**Work instruction**
Check each line of the entries below for the word "readings", then state how many lines have it and nothing more.

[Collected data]
(** * The table migration engine of Snowflake_Migration (migration-module.py)

    A shallow embedding of [migrate_table], [get_tables],
    [migrate_all_tables] and [test_connection], and of the loop of the
    application over the selected tables, with the database connector as an explicit
    collaborator: a read-only source catalogue, a write-only target
    statement log, and a fault plan that lets any connector call raise. *)

From Stdlib Require Import String Ascii ZArith Lia Bool DecimalString.
From stdpp Require Import base list.

Local Open Scope Z_scope.

(** ** Strings: Python's [str.replace] *)

Module Str.

Local Open Scope string_scope.

(** [new.join(s)]-like interleaving: what [s.replace('', new)] yields. *)
Fixpoint intersperse (new s : string) : string :=
  match s with
  | EmptyString => new
  | String c s' => new ++ String c (intersperse new s')
  end.

(** Left-to-right scan of [s.replace(old, new)] for a non-empty [old]:
    at a position where [old] starts, [new] is emitted and the
    remaining [skip] characters of that occurrence are dropped, so the
    replaced occurrences never overlap. *)
Fixpoint replace_from (skip : nat) (old new s : string) : string :=
  match s with
  | EmptyString => EmptyString
  | String c s' =>
      match skip with
      | S k => replace_from k old new s'
      | O =>
          if String.prefix old s
          then new ++ replace_from (String.length old - 1) old new s'
          else String c (replace_from 0 old new s')
      end
  end.

Definition replace (old new s : string) : string :=
  match old with
  | EmptyString => intersperse new s
  | String _ _ => replace_from 0 old new s
  end.

Fixpoint drop (n : nat) (s : string) : string :=
  match n, s with
  | O, _ => s
  | S k, EmptyString => EmptyString
  | S k, String _ s' => drop k s'
  end.

(** [old in s] *)
Fixpoint contains (old s : string) : bool :=
  String.prefix old s ||
  match s with
  | EmptyString => false
  | String _ s' => contains old s'
  end.

(** [old] occurs somewhere in [s]. *)
Definition occurs_in (old s : string) : Prop :=
  exists p r, s = p ++ old ++ r.

(** The translation as the specification words it: every occurrence of
    [old], taken leftmost first, is replaced by [new]; all the other
    characters are carried through verbatim. *)
Inductive Requalified (old new : string) : string -> string -> Prop :=
| Rq_verbatim s :
    ~ occurs_in old s -> Requalified old new s s
| Rq_occurrence p r r' :
    (forall p' r0, p ++ old ++ r = p' ++ old ++ r0 ->
                   (String.length p <= String.length p')%nat) ->
    Requalified old new r r' ->
    Requalified old new (p ++ old ++ r) (p ++ new ++ r').

End Str.

(** ** Data model *)

(** A cell of a fetched row, as the connector hands it to Python. *)
Inductive cell :=
| VStr (s : string)
| VInt (z : Z)
| VNull.

Definition row := list cell.

(** The connection parameters: the six keys the callers always supply. *)
Record ConnectionProfile := {
  user : string;
  password : string;
  account : string;
  warehouse : string;
  database : string;
  schema : string
}.

(** One table of the source account. [t_rows] is the table's content in
    the order the source serves it; it does not change during a run (no
    concurrent writers). *)
Record TableData := {
  t_database : string;
  t_schema : string;
  t_name : string;
  t_ddl : string;
  t_columns : list string;
  t_rows : list row
}.

Definition Catalog := list TableData.

(** [time_taken]: the initial [0], then [round(stop - start, 2)] over two
    readings of the clock; the float arithmetic is left uninterpreted. *)
Inductive duration :=
| Untimed
| Elapsed (start stop : Z).

(** The [result] dictionary of [migrate_table]. *)
Record MigrationResult := {
  table : string;
  success : bool;
  rows_migrated : Z;
  error : option string;
  time_taken : duration
}.

(** ** The connector: statements, calls and their trace *)

Inductive side := Source | Target.

(** What the code asks of the source cursor. *)
Inductive query :=
| GetDDL (db sch tbl : string)
    (* SELECT GET_DDL('TABLE', 'db.sch.tbl') *)
| SelectTableNames (db sch : string)
    (* SELECT TABLE_NAME FROM db.INFORMATION_SCHEMA.TABLES WHERE TABLE_SCHEMA = 'sch' *)
| SelectColumnNames (db tbl sch : string)
    (* SELECT COLUMN_NAME FROM db.INFORMATION_SCHEMA.COLUMNS WHERE TABLE_NAME = 'tbl' AND TABLE_SCHEMA = 'sch' *)
| SelectRows (column_list db sch tbl : string) (limit offset : Z).
    (* SELECT column_list FROM db.sch.tbl LIMIT limit OFFSET offset *)

(** What the code sends through the target cursor. *)
Inductive stmt :=
| DropTableIfExists (db sch tbl : string)
    (* DROP TABLE IF EXISTS db.sch.tbl *)
| Statement (sql : string)
    (* a statement executed verbatim: the translated CREATE TABLE *)
| InsertInto (db sch tbl column_list : string) (placeholders : nat) (rows : list row).
    (* INSERT INTO db.sch.tbl (column_list) VALUES (%s, ..., %s), one row per parameter tuple *)

Inductive call :=
| Connect (s : side) (p : ConnectionProfile)
| NewCursor (s : side)
| ExecuteQuery (q : query)
| FetchOne
| FetchAll
| Execute (s : stmt)
| ExecuteMany (s : stmt)
| Commit
| CloseCursor (s : side)
| CloseConnection (s : side).

Inductive response :=
| Ok
| Produced (rows : list row)
| Failed (msg : string).

Definition event := (call * response)%type.

(** The local names that [finally] looks up in [locals()]. *)
Inductive local := source_conn | source_cursor | target_conn | target_cursor.

Definition local_eqb (a b : local) : bool :=
  match a, b with
  | source_conn, source_conn | source_cursor, source_cursor
  | target_conn, target_conn | target_cursor, target_cursor => true
  | _, _ => false
  end.

Definition conn_of (s : side) : local :=
  match s with Source => source_conn | Target => target_conn end.

Definition cursor_of (s : side) : local :=
  match s with Source => source_cursor | Target => target_cursor end.

(** ** Exceptions and control flow *)

Inductive exn := Exception (msg : string).

Definition str (e : exn) : string := let 'Exception msg := e in msg.

(** How a block of statements ends: it falls through with a value, raises,
    executes [return], or never ends. *)
Inductive outcome (R A : Type) :=
| Normal (a : A)
| Raise (e : exn)
| Return (r : R)
| Diverge.

Arguments Normal {R A} a.
Arguments Raise {R A} e.
Arguments Return {R A} r.
Arguments Diverge {R A}.

(** What one call of a function sees of the outside: the source account,
    which connector calls fail ([faults k] is the message raised by the
    [k]-th call made through the connections this call opens), and the
    readings [time.time()] gives. *)
Record Env := {
  catalog : Catalog;
  faults : nat -> option string;
  clock : nat -> Z
}.

(** The state a call works on. [committed] is what this call has made
    durable in the target account, [pending] what its target connection
    has executed since its last commit. The code never reads the target,
    so the target's earlier content is not part of the state. *)
Record Store := {
  calls : nat;
  ticks : nat;
  trace : list event;
  committed : list stmt;
  pending : list stmt;
  result_set : list row;
  bound : list local;
  result : MigrationResult
}.

Definition M (R A : Type) : Type := Env -> Store -> outcome R A * Store.

Definition ret {R A} (a : A) : M R A := fun _ st => (Normal a, st).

**Answer**
2